RECORD SET Block Start
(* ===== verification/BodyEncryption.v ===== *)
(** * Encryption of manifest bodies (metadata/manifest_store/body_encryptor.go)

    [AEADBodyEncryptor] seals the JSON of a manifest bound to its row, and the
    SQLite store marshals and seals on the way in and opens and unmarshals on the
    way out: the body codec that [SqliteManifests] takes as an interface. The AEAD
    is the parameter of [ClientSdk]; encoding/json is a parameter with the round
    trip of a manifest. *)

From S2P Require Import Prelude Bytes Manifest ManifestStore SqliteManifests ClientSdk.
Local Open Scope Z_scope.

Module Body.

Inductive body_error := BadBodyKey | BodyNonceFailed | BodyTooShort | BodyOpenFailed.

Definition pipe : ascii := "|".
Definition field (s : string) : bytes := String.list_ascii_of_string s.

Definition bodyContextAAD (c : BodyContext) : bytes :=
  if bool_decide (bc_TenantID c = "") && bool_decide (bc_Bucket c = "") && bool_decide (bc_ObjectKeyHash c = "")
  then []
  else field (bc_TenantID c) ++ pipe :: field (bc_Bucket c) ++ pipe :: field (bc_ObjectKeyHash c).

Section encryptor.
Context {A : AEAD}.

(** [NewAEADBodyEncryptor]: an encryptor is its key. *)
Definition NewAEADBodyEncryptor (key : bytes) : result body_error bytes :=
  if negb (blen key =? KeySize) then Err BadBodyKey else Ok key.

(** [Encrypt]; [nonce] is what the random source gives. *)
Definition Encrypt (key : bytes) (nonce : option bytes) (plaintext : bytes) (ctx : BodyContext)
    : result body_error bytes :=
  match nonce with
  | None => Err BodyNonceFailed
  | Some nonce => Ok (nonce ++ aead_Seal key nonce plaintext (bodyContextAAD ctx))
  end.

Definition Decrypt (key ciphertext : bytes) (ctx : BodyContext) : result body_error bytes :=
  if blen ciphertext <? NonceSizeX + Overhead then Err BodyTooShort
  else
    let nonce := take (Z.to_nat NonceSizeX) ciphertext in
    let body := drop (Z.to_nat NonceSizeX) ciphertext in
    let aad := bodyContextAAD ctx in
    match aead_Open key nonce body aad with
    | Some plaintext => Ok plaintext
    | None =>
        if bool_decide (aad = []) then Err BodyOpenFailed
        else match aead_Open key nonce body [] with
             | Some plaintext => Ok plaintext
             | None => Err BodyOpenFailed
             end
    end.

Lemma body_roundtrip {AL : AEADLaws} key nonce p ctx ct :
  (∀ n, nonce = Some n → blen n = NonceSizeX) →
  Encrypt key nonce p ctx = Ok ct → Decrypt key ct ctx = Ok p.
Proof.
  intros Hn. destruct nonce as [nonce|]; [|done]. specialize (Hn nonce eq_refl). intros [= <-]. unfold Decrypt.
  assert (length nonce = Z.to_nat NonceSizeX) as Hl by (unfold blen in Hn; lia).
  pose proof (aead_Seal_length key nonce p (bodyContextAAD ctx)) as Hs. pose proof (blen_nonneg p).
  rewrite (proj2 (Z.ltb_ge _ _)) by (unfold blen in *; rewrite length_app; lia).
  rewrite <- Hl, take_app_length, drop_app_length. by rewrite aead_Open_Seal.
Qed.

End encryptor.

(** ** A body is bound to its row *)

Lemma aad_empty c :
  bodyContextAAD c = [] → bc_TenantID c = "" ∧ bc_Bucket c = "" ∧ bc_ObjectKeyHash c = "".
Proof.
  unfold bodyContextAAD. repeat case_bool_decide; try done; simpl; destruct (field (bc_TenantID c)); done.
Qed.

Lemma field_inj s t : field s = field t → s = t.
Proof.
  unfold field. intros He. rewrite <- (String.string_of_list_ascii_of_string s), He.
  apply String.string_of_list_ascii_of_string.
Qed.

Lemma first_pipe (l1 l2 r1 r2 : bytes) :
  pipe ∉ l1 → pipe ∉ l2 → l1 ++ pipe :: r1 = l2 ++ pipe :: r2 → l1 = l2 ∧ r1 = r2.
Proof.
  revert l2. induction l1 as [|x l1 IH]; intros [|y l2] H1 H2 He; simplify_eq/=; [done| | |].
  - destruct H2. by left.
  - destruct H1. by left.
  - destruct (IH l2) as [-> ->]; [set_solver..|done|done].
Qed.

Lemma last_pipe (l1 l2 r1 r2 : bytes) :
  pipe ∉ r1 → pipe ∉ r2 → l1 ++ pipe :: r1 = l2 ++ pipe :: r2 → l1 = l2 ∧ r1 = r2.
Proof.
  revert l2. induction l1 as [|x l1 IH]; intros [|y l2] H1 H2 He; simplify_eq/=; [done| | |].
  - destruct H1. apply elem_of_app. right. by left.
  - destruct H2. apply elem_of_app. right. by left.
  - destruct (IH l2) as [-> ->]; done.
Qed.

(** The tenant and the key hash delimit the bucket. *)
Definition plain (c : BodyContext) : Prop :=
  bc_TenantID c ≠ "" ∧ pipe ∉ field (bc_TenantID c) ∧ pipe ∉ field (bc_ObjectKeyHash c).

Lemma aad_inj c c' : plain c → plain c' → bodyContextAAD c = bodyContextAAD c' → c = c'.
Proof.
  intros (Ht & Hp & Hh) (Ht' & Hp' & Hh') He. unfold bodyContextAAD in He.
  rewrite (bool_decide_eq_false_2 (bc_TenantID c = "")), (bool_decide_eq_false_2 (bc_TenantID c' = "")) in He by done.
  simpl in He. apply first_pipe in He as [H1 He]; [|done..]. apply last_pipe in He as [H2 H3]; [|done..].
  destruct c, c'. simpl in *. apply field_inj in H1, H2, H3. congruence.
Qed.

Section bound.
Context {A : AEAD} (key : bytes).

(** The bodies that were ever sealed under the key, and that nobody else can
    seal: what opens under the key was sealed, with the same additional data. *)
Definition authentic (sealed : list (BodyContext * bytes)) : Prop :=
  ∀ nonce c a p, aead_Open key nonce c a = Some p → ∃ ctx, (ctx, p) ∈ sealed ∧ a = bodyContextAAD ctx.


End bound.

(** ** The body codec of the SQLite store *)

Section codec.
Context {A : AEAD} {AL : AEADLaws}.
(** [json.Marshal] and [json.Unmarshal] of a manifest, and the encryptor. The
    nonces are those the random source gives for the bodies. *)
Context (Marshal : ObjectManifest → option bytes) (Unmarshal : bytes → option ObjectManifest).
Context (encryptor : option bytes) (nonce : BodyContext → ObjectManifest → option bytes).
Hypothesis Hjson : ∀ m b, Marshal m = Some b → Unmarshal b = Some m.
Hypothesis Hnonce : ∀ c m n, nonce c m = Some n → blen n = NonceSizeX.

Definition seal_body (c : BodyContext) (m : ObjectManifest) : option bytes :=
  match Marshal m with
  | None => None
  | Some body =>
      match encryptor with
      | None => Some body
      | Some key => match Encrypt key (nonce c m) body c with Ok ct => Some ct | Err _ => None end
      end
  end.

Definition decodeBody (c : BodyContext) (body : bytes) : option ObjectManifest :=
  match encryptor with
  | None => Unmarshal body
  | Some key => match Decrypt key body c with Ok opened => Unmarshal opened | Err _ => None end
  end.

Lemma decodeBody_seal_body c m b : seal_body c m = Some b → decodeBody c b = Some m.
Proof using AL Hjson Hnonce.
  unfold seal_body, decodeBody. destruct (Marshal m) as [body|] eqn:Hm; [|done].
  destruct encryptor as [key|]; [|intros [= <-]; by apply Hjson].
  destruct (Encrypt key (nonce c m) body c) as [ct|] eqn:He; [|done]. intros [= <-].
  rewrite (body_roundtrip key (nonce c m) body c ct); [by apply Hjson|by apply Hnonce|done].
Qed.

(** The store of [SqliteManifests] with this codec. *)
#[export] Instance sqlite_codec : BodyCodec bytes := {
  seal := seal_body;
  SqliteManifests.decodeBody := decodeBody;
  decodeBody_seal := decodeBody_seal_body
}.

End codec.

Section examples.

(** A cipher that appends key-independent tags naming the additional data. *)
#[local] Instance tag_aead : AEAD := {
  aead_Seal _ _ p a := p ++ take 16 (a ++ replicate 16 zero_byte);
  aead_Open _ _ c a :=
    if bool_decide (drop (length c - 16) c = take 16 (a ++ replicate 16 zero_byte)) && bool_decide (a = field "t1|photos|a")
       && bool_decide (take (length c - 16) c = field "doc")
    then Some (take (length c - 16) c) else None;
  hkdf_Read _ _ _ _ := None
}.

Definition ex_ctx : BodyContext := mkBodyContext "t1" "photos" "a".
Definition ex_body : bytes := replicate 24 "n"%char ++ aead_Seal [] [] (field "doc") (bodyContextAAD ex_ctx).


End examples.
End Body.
RECORD SET Block End
RECORD SET Block Start
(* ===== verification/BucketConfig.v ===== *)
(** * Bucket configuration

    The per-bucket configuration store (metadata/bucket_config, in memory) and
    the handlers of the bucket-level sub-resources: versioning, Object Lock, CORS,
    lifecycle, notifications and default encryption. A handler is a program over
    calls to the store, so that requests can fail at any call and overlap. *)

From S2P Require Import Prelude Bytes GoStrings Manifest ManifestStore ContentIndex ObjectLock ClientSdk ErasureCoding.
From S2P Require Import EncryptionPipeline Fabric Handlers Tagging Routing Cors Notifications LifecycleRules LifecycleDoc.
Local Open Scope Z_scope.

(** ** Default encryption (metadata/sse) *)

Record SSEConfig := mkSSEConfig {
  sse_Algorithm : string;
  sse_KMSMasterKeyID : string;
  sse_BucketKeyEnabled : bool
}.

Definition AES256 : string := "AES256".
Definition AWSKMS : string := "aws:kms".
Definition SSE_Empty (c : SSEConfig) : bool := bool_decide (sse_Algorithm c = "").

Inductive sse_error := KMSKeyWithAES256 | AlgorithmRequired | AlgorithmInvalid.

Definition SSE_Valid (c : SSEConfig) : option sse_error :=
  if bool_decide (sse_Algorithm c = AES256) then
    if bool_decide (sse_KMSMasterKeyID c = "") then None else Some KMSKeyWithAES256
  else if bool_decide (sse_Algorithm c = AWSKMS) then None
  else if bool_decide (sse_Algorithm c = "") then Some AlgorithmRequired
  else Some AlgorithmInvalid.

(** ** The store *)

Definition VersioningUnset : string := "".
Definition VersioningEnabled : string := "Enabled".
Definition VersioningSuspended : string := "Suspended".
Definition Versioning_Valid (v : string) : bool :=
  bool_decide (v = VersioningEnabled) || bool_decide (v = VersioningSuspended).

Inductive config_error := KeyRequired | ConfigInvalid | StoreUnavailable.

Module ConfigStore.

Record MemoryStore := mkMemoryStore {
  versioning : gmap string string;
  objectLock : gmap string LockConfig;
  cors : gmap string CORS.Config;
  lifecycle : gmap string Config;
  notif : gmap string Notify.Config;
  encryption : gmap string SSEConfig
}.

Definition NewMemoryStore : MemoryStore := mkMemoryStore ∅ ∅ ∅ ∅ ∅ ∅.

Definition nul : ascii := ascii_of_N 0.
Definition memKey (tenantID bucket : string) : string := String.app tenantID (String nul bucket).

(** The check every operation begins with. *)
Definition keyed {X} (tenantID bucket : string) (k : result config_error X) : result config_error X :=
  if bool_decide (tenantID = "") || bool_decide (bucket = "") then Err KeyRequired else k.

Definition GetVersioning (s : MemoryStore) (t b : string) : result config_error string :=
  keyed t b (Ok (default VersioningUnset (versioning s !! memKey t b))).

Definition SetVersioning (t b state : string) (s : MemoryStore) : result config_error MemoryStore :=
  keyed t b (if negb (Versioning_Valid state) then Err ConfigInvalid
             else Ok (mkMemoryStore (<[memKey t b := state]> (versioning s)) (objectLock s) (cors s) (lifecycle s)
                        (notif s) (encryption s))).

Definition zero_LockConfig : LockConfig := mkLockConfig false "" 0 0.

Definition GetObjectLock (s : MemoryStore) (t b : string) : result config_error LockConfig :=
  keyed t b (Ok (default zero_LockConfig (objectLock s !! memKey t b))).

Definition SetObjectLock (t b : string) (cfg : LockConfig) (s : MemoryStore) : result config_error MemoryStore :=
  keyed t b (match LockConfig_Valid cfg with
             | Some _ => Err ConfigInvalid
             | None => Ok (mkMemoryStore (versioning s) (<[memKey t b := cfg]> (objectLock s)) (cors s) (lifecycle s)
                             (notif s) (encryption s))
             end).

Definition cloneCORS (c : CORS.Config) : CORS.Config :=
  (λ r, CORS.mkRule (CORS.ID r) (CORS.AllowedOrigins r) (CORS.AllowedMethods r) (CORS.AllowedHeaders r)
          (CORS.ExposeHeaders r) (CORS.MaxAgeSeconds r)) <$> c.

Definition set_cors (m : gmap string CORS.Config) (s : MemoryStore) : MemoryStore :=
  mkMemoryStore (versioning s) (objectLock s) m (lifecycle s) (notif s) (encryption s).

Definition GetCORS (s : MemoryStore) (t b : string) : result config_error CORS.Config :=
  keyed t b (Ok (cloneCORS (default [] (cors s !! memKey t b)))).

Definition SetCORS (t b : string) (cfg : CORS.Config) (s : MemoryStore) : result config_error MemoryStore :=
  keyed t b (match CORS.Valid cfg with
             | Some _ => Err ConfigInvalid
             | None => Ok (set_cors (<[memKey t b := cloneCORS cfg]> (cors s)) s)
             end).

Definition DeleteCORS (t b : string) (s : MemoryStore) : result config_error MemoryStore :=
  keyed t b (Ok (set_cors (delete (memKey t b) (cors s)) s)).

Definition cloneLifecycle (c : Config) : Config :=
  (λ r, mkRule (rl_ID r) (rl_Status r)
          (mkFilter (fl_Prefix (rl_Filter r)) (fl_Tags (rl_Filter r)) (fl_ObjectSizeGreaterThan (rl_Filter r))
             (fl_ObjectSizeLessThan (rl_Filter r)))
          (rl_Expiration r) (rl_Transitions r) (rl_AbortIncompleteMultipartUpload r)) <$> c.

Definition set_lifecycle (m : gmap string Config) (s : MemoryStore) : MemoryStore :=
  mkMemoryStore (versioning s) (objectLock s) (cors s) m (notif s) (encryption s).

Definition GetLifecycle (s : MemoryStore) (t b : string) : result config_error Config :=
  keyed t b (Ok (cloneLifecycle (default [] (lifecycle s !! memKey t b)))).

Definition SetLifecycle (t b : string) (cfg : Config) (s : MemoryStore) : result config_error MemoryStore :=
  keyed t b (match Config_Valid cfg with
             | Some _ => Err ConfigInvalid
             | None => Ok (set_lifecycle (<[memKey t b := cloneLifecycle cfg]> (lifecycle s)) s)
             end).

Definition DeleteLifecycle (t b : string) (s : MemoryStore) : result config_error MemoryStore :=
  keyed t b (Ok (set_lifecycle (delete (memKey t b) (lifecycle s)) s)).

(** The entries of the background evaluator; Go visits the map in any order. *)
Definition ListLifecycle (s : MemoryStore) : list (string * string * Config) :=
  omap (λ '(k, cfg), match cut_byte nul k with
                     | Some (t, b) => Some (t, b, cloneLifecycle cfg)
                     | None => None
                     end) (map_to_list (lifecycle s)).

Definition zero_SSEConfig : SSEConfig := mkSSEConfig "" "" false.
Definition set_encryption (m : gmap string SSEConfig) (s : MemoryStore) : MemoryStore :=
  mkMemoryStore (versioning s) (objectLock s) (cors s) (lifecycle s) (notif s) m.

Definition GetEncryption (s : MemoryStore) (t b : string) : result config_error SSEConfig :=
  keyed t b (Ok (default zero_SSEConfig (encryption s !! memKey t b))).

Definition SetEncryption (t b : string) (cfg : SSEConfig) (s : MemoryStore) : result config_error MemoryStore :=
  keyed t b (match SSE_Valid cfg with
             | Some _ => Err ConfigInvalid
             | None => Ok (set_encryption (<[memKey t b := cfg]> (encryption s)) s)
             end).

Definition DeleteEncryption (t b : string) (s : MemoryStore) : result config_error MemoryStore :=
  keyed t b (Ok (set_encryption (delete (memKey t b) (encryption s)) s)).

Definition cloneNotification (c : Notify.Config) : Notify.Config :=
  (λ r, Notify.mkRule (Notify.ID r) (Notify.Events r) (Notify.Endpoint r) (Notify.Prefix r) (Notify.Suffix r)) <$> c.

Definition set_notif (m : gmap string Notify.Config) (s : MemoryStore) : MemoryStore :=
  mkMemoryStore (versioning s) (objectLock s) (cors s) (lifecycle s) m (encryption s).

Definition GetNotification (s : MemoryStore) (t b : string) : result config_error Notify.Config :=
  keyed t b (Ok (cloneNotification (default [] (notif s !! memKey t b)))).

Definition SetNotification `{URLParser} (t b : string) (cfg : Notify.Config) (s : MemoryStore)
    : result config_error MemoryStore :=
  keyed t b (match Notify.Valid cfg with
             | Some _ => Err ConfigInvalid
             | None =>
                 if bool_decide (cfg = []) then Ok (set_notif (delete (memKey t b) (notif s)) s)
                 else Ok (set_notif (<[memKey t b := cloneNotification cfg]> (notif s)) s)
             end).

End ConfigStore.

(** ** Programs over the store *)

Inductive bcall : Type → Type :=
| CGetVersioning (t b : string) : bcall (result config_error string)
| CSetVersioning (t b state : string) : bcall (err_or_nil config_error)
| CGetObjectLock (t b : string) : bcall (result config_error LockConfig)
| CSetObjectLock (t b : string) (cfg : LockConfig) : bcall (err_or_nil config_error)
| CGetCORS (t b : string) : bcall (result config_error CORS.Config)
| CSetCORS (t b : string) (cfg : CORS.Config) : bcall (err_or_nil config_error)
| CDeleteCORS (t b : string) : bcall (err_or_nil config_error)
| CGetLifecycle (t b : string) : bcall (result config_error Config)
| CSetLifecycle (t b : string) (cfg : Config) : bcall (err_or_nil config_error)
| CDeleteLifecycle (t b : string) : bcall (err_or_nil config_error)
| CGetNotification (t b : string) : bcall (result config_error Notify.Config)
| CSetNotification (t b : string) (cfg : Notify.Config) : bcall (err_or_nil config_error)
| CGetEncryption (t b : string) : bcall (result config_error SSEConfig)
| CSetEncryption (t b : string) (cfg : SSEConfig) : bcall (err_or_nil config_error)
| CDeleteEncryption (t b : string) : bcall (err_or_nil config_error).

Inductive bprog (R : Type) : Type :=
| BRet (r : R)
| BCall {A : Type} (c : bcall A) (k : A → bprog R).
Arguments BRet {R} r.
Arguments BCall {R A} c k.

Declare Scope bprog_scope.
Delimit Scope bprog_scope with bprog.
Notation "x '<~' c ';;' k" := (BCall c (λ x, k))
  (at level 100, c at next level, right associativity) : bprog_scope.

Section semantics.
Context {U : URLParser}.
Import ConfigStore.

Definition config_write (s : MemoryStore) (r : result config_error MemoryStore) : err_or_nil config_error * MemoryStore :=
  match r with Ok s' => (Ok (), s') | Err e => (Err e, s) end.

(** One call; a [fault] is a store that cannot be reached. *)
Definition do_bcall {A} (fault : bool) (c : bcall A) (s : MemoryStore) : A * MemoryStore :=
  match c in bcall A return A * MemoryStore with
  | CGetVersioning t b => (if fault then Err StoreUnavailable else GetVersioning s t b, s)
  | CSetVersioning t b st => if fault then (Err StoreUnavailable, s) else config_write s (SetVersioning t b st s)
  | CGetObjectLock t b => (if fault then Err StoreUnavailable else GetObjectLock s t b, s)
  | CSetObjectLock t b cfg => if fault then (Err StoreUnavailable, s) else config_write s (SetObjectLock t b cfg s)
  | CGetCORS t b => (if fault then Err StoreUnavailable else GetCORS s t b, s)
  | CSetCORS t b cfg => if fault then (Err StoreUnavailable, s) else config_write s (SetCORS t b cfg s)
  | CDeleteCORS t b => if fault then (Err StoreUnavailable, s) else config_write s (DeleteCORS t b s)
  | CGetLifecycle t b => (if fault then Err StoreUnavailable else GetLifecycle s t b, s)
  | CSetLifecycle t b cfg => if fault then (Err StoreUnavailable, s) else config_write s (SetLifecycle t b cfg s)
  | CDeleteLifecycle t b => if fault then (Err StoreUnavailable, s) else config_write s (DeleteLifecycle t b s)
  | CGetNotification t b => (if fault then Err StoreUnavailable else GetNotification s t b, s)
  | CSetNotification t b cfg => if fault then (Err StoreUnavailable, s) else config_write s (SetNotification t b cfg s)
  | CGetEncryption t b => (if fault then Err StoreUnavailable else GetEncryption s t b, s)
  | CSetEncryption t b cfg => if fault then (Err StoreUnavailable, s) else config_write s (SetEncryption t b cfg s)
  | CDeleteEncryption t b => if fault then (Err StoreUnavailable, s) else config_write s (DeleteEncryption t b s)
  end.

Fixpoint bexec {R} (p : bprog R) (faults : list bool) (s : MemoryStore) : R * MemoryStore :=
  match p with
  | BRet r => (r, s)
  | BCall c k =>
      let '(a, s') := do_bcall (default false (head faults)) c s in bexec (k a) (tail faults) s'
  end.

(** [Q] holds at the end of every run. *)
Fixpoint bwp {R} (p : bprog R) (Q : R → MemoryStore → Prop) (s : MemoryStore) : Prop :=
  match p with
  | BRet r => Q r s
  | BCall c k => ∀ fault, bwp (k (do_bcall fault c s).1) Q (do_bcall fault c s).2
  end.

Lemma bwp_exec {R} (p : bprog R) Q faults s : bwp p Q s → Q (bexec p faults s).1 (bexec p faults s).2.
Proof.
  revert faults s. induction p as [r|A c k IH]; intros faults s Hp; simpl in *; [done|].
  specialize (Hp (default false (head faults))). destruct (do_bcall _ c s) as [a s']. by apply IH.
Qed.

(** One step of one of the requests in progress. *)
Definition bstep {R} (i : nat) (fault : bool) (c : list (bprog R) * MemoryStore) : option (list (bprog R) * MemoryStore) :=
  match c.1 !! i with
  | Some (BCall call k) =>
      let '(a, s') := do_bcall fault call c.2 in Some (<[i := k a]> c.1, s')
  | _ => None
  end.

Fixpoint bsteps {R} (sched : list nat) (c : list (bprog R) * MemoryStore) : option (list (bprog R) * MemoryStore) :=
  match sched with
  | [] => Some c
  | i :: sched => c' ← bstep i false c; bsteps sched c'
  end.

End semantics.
RECORD SET Block End
RECORD SET Block Start
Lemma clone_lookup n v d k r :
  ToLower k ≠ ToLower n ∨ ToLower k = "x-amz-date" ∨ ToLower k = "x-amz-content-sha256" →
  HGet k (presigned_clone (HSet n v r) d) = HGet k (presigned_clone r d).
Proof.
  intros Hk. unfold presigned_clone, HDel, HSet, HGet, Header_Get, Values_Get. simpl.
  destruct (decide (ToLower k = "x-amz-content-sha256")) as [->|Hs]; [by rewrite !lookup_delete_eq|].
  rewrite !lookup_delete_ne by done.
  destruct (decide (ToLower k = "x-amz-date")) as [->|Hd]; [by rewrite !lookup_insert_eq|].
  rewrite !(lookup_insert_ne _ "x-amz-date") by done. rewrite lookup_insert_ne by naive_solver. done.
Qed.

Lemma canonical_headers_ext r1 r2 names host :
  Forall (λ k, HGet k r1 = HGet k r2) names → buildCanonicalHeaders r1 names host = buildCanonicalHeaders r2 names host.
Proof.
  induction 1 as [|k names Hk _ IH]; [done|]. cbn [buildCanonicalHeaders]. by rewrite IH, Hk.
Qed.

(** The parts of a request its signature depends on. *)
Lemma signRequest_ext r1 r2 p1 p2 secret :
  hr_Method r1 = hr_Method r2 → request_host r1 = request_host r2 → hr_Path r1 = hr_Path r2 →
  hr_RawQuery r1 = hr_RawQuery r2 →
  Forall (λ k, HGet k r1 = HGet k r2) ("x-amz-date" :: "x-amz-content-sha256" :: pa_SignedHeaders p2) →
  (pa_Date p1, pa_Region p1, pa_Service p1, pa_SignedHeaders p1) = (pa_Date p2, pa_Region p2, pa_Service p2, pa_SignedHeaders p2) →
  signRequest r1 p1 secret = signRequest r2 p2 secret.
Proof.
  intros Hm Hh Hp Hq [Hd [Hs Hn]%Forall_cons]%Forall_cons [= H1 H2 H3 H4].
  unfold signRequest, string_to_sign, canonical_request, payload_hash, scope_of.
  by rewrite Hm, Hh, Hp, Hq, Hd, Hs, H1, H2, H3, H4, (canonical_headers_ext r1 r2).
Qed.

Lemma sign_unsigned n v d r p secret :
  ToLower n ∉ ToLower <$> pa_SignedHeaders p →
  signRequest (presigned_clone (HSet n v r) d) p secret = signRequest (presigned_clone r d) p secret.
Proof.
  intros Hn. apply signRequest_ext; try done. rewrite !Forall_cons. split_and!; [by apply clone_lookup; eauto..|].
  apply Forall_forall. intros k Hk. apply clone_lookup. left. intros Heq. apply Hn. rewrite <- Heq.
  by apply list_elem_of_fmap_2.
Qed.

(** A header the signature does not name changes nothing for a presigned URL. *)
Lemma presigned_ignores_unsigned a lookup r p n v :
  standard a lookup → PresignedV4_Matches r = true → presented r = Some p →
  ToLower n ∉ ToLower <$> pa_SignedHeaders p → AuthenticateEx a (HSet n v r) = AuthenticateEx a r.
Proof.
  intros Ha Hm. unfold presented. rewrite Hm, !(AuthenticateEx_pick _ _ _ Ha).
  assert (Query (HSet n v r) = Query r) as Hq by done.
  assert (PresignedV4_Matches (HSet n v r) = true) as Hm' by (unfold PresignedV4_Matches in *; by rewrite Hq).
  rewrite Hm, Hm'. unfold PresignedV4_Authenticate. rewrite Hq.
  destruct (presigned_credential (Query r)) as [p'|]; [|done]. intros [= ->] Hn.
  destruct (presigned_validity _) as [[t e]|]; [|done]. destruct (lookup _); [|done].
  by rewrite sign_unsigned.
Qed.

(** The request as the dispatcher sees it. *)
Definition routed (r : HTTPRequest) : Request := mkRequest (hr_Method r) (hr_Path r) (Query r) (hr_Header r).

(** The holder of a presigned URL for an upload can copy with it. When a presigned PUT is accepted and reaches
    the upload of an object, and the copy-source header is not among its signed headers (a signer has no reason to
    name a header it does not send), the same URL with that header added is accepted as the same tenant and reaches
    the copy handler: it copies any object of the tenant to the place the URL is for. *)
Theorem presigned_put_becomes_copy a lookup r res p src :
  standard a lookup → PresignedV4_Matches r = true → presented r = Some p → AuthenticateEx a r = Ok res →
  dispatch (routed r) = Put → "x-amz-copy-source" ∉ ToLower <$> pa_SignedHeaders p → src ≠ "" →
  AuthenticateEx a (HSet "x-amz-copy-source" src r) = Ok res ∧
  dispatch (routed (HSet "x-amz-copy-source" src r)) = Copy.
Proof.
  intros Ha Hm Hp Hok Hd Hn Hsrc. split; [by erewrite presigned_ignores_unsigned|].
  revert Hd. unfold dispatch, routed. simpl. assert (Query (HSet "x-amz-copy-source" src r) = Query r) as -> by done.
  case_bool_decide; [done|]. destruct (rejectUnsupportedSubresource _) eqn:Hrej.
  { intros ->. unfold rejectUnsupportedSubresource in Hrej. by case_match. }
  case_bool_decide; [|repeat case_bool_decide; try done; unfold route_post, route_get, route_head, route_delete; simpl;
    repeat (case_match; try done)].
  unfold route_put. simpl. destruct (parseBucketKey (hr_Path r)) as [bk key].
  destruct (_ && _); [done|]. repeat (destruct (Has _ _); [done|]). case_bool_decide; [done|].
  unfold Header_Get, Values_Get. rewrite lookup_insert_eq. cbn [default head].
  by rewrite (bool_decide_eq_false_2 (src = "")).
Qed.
RECORD SET Block End
TASK REQUIREMENTS:
Take the entries above and return only the lines from the one with "- destruct H1. apply" to the one with "Lemma aad_inj c", both included, unchanged.

ANSWER TO THE EXERCISE:
  - destruct H1. apply elem_of_app. right. by left.
  - destruct H2. apply elem_of_app. right. by left.
  - destruct (IH l2) as [-> ->]; done.
Qed.

(** The tenant and the key hash delimit the bucket. *)
Definition plain (c : BodyContext) : Prop :=
  bc_TenantID c ≠ "" ∧ pipe ∉ field (bc_TenantID c) ∧ pipe ∉ field (bc_ObjectKeyHash c).

Lemma aad_inj c c' : plain c → plain c' → bodyContextAAD c = bodyContextAAD c' → c = c'.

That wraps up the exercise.